(Saved entries)

BEGIN

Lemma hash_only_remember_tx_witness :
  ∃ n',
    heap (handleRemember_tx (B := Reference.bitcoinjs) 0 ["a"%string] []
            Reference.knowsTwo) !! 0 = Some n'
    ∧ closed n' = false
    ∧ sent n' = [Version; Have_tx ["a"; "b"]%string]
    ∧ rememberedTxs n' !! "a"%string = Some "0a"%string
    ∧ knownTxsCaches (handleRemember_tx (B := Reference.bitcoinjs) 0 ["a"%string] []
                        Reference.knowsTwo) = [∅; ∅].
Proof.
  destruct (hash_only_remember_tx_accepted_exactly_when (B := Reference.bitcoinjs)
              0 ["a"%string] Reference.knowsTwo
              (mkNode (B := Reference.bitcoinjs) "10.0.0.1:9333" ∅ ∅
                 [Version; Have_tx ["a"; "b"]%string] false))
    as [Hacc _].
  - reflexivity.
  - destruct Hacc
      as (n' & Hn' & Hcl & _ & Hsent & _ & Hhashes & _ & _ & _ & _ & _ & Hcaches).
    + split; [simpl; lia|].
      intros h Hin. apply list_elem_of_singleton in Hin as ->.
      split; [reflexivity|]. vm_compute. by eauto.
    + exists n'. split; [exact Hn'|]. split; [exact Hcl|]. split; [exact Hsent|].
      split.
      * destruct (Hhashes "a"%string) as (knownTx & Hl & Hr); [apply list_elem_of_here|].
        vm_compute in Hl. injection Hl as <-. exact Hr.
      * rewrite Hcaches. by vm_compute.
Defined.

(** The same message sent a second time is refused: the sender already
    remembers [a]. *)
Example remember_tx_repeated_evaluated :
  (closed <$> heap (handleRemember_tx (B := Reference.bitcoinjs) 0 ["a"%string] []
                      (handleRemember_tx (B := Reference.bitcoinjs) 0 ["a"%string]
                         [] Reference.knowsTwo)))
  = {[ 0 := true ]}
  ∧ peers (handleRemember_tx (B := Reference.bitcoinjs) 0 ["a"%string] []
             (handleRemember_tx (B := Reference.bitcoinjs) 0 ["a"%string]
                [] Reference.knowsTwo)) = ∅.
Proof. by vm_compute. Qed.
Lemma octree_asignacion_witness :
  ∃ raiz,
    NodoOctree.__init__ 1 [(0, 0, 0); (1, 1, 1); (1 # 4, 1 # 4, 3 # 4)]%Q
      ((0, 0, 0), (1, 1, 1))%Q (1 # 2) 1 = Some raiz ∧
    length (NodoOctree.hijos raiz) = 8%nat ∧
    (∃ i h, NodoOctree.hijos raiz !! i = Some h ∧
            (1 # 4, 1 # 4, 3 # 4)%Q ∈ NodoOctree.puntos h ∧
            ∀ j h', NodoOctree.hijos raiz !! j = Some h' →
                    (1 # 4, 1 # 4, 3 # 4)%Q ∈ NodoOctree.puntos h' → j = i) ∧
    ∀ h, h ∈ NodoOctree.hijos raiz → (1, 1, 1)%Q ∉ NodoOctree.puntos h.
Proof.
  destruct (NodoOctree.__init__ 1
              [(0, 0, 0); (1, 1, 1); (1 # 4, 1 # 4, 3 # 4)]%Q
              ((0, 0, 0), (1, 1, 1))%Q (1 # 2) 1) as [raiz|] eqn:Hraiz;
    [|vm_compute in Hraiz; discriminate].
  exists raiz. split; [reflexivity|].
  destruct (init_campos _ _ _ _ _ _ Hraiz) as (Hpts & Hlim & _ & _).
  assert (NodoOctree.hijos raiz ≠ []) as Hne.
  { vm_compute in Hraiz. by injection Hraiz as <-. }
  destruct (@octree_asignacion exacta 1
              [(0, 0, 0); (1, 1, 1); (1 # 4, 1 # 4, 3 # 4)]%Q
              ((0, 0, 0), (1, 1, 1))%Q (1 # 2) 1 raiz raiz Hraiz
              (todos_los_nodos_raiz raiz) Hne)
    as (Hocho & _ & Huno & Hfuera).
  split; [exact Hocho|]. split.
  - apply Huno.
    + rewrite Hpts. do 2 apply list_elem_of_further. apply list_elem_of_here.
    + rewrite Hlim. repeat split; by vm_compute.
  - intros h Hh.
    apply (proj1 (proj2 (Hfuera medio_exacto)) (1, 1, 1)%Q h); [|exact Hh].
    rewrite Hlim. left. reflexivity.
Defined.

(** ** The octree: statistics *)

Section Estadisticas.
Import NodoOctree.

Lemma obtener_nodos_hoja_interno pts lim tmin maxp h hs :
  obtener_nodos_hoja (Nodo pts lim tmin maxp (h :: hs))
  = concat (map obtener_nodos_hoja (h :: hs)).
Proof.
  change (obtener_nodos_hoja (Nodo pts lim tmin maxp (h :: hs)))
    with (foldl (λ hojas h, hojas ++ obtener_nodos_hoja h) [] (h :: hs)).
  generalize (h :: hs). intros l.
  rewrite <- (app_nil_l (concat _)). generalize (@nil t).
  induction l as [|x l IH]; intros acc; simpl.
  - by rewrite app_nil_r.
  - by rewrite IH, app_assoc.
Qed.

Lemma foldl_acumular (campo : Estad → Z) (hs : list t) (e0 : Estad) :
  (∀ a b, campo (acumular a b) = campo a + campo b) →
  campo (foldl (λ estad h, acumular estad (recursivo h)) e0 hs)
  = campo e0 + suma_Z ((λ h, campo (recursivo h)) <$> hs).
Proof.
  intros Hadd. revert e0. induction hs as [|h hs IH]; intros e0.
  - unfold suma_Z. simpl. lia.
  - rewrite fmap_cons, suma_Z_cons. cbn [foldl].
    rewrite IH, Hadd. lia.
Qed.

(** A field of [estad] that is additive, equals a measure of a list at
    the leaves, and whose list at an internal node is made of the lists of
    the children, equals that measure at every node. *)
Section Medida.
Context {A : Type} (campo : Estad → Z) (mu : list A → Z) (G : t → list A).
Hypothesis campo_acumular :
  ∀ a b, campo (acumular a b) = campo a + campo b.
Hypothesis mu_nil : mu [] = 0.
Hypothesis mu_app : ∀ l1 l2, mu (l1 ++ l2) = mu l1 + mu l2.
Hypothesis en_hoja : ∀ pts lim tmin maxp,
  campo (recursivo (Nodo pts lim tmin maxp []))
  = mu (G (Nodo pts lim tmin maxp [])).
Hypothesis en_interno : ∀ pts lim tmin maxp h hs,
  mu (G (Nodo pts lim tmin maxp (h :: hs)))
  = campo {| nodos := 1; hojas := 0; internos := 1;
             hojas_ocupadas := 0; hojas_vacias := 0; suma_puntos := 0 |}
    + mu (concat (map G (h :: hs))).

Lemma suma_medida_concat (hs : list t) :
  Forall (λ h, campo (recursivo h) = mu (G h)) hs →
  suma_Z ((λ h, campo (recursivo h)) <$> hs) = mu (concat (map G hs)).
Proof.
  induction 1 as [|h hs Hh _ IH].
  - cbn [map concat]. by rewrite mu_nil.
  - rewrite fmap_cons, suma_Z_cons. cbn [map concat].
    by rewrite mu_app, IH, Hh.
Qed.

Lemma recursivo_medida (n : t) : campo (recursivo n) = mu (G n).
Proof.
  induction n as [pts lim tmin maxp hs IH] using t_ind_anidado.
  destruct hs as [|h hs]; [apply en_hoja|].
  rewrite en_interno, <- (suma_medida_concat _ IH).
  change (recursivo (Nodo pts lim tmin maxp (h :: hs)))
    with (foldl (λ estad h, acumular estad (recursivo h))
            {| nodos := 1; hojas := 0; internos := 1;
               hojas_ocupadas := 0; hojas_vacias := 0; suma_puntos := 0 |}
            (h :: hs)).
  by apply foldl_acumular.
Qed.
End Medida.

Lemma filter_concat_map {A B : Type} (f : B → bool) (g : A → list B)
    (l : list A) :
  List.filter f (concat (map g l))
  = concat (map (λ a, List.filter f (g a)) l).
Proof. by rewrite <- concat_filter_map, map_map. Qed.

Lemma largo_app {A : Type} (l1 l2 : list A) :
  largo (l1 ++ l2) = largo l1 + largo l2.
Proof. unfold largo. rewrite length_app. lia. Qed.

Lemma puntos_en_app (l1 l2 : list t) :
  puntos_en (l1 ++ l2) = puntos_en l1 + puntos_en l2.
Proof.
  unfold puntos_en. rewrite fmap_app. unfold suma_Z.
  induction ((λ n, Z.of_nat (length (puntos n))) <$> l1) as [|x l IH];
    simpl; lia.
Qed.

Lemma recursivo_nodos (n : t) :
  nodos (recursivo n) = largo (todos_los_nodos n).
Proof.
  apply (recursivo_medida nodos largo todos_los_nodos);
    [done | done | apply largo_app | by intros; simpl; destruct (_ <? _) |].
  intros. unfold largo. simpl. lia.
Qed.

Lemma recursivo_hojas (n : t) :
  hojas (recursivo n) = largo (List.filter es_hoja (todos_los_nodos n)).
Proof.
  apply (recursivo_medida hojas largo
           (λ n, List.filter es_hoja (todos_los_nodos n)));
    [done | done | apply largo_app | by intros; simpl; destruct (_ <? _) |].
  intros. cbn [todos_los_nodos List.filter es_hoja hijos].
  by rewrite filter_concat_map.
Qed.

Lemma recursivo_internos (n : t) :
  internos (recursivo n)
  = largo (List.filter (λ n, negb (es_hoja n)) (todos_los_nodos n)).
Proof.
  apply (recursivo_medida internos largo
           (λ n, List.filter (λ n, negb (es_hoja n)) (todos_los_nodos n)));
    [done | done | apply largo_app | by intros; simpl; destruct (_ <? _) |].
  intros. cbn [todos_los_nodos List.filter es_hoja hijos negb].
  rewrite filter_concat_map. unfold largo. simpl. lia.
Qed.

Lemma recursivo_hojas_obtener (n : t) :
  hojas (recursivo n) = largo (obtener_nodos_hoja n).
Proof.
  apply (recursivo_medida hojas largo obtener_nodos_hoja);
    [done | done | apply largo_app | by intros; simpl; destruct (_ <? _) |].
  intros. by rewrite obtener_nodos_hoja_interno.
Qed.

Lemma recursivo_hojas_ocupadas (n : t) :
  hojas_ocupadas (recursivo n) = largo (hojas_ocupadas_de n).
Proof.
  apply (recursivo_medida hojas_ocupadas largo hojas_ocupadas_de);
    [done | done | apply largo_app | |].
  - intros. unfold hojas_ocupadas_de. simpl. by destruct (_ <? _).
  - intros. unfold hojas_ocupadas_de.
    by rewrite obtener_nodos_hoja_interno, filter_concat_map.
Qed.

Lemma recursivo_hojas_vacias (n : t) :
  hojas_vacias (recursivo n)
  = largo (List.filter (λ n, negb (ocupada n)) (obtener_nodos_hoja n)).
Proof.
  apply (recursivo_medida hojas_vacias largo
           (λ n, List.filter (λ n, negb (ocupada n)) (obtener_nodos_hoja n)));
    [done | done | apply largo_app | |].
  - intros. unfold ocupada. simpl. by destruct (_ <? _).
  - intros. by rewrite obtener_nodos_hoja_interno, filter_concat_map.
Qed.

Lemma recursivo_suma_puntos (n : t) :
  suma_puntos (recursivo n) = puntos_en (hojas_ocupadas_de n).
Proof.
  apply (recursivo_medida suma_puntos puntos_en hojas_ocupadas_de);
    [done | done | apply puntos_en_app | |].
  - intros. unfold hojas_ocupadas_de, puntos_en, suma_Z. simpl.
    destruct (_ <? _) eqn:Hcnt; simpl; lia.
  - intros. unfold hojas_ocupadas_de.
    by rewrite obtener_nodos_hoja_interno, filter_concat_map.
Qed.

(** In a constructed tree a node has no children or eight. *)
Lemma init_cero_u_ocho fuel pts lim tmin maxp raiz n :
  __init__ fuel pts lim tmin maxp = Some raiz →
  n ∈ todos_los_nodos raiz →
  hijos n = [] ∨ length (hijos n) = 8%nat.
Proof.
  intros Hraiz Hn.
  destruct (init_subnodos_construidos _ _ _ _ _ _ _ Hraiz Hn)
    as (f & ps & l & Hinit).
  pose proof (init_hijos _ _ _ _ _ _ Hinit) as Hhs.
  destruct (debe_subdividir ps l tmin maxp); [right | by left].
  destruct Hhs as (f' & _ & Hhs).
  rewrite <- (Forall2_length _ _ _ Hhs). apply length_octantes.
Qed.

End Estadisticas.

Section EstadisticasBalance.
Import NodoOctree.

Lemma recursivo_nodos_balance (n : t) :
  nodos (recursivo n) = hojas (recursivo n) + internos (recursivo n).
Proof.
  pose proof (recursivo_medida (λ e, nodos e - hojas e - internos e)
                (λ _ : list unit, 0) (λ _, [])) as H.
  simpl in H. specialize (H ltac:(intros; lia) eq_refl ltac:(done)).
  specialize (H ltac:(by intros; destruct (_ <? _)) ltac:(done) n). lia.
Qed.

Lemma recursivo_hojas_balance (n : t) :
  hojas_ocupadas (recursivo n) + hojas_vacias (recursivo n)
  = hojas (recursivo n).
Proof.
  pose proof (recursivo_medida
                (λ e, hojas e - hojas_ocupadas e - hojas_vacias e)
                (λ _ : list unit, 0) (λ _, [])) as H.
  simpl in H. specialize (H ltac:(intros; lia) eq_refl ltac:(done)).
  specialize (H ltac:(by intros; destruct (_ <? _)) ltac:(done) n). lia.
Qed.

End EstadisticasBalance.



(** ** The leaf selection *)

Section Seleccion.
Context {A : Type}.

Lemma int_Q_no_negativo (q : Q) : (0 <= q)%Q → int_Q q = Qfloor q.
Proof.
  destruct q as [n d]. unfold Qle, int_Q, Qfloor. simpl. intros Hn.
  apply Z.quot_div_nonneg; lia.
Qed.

END
BEGIN

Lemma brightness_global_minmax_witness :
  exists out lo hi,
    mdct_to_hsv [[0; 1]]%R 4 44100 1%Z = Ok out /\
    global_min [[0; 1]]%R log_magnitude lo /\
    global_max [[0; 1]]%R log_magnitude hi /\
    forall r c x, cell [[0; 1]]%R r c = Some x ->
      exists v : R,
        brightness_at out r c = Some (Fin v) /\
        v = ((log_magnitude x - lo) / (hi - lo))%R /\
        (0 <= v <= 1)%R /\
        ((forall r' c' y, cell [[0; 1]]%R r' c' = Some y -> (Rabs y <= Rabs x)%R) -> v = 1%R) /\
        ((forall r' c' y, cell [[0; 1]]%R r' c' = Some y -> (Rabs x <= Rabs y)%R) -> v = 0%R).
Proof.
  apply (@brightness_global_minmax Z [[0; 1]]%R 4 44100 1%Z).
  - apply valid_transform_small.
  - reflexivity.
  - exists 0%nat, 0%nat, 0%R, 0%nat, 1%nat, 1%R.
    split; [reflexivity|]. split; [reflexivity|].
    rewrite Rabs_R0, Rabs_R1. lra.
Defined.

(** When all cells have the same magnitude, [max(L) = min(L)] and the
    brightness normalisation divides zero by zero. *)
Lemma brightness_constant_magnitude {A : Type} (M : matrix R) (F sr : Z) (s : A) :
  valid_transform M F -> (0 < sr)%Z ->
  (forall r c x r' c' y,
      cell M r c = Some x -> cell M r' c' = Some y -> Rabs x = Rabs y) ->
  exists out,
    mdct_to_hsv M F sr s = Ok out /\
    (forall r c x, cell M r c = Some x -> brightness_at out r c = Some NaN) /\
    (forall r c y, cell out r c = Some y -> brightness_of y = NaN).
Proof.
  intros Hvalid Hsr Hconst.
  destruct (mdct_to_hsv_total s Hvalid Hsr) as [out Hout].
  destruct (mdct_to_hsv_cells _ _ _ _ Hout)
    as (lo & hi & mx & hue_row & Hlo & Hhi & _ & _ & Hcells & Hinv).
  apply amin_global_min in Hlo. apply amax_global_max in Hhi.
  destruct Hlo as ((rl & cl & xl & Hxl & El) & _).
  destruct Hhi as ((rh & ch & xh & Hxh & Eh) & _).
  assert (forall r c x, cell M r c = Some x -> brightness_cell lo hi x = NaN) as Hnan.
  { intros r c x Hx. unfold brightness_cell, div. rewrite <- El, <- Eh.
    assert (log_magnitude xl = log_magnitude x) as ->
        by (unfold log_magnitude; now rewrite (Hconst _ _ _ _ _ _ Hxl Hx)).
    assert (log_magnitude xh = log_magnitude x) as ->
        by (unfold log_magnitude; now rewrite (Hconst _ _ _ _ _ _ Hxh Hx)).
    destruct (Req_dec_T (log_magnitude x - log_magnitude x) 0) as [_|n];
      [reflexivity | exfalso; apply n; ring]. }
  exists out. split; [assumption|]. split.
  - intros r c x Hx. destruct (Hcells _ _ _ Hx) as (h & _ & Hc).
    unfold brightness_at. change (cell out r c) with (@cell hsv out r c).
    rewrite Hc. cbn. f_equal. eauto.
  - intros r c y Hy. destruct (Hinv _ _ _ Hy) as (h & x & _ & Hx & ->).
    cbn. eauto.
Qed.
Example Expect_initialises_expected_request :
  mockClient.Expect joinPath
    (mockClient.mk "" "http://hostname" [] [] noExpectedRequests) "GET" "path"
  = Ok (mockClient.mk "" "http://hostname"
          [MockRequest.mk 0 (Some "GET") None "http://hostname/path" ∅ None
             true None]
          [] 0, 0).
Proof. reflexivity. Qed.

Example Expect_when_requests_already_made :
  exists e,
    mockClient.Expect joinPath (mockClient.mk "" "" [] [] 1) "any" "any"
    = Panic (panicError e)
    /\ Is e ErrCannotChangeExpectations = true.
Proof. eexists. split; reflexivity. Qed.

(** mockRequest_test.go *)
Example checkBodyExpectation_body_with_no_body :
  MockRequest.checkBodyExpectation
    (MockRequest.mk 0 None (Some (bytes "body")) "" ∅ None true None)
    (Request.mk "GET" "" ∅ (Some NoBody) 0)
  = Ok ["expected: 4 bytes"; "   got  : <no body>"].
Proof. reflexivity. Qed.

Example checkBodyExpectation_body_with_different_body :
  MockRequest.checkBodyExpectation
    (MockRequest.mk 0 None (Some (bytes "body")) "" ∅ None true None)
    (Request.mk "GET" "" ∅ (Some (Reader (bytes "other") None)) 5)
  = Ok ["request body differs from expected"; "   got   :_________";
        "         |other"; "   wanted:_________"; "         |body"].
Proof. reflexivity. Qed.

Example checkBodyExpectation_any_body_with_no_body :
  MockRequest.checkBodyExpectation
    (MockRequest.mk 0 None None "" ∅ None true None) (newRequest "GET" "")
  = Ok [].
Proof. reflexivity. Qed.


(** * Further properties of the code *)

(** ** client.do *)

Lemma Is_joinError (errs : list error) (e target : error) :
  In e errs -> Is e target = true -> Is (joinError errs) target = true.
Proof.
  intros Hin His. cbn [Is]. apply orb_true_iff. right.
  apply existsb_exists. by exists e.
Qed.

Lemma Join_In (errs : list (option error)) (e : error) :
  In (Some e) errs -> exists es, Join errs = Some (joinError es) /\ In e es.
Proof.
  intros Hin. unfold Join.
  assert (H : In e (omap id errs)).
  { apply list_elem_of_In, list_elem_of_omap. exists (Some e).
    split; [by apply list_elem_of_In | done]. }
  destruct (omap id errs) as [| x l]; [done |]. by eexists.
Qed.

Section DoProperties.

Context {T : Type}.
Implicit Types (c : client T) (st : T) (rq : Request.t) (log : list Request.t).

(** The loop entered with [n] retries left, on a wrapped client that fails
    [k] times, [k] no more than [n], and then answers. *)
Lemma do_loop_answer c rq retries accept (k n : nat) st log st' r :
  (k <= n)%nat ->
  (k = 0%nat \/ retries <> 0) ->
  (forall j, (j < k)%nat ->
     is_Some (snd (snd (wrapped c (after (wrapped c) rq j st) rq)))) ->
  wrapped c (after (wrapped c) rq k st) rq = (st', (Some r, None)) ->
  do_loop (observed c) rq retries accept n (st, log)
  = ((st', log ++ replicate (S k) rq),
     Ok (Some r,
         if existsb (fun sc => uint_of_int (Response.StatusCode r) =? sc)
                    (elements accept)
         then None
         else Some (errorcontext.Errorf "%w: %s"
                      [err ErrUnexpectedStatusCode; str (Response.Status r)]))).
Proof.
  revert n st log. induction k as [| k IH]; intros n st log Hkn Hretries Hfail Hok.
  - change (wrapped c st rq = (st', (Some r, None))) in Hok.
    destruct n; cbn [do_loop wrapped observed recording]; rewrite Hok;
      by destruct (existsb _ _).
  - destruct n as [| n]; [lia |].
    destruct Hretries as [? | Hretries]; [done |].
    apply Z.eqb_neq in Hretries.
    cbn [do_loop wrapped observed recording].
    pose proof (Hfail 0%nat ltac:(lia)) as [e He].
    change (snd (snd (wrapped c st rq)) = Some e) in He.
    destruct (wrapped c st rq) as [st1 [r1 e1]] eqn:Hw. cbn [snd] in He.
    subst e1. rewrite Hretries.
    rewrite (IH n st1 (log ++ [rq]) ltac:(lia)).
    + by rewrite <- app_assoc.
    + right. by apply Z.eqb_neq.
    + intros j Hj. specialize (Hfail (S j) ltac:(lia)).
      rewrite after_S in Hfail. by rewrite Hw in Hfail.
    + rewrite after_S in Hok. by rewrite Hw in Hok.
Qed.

END
BEGIN

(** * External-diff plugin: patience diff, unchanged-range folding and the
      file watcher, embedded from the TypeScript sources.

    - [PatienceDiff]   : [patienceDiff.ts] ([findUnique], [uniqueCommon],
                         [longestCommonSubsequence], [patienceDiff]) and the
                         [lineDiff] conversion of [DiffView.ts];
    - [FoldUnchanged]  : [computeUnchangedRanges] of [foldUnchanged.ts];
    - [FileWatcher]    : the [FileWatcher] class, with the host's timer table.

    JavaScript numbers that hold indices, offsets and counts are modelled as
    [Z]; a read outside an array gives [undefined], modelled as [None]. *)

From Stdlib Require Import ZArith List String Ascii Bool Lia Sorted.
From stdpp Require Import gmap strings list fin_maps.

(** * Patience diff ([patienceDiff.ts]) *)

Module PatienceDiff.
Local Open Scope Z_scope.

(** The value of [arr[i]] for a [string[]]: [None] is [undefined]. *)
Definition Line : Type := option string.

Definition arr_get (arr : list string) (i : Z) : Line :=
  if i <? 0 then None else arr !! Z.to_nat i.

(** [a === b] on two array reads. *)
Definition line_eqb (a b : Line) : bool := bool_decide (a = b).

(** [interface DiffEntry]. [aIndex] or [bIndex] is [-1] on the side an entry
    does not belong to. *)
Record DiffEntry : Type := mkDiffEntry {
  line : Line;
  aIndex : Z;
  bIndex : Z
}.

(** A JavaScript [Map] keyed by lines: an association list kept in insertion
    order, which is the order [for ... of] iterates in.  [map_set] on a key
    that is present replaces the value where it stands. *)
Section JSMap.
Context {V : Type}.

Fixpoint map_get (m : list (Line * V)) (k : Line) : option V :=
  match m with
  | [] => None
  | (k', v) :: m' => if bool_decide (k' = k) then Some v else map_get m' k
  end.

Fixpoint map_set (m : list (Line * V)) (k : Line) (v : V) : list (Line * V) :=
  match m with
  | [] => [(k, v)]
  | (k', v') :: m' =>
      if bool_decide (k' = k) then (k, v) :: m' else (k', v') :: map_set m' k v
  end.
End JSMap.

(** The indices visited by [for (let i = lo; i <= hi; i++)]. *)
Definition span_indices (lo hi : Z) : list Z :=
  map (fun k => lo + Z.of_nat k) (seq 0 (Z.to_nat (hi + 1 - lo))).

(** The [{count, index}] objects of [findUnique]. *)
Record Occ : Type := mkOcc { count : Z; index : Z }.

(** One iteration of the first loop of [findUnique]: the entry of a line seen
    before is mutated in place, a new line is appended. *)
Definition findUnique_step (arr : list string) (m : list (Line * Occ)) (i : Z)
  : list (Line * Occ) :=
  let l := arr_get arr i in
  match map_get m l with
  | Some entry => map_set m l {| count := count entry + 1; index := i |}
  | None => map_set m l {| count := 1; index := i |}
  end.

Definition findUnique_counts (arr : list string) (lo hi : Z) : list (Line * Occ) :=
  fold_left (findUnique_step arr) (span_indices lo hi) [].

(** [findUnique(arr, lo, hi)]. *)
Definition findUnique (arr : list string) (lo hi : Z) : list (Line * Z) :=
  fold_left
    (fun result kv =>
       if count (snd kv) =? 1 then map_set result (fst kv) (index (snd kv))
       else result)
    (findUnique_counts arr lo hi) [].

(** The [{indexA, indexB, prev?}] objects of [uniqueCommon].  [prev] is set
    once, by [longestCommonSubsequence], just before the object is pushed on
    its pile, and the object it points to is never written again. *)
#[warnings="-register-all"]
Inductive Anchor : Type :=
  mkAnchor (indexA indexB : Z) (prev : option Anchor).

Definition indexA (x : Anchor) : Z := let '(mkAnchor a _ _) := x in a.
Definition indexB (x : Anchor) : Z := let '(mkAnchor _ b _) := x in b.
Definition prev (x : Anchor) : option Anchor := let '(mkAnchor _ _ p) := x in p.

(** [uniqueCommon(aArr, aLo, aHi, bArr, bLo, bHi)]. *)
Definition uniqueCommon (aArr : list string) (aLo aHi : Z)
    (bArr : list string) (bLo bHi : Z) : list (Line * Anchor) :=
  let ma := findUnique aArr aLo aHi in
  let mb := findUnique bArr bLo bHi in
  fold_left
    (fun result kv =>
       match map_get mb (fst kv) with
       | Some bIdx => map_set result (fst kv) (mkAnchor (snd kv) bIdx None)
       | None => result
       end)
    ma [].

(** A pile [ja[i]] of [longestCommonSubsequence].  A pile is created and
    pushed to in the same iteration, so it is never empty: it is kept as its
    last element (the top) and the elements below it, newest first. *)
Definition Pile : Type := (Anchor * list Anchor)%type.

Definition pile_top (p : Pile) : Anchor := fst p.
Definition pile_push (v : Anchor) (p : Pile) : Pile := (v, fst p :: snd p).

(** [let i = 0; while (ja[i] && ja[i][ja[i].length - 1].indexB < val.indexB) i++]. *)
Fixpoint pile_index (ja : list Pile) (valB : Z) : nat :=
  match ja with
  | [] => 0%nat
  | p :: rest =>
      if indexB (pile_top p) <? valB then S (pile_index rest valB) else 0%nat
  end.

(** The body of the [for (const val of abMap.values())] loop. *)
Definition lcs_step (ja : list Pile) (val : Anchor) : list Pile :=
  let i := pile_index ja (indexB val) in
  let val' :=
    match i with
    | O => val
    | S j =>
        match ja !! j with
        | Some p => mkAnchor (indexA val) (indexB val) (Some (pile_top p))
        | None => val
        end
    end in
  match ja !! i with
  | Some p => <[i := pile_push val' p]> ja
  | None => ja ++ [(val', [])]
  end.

END

• **What you should do**:
Tally the lines in the records above that contain the string "measure" and report only the tally.

• **Response to this exercise**:
2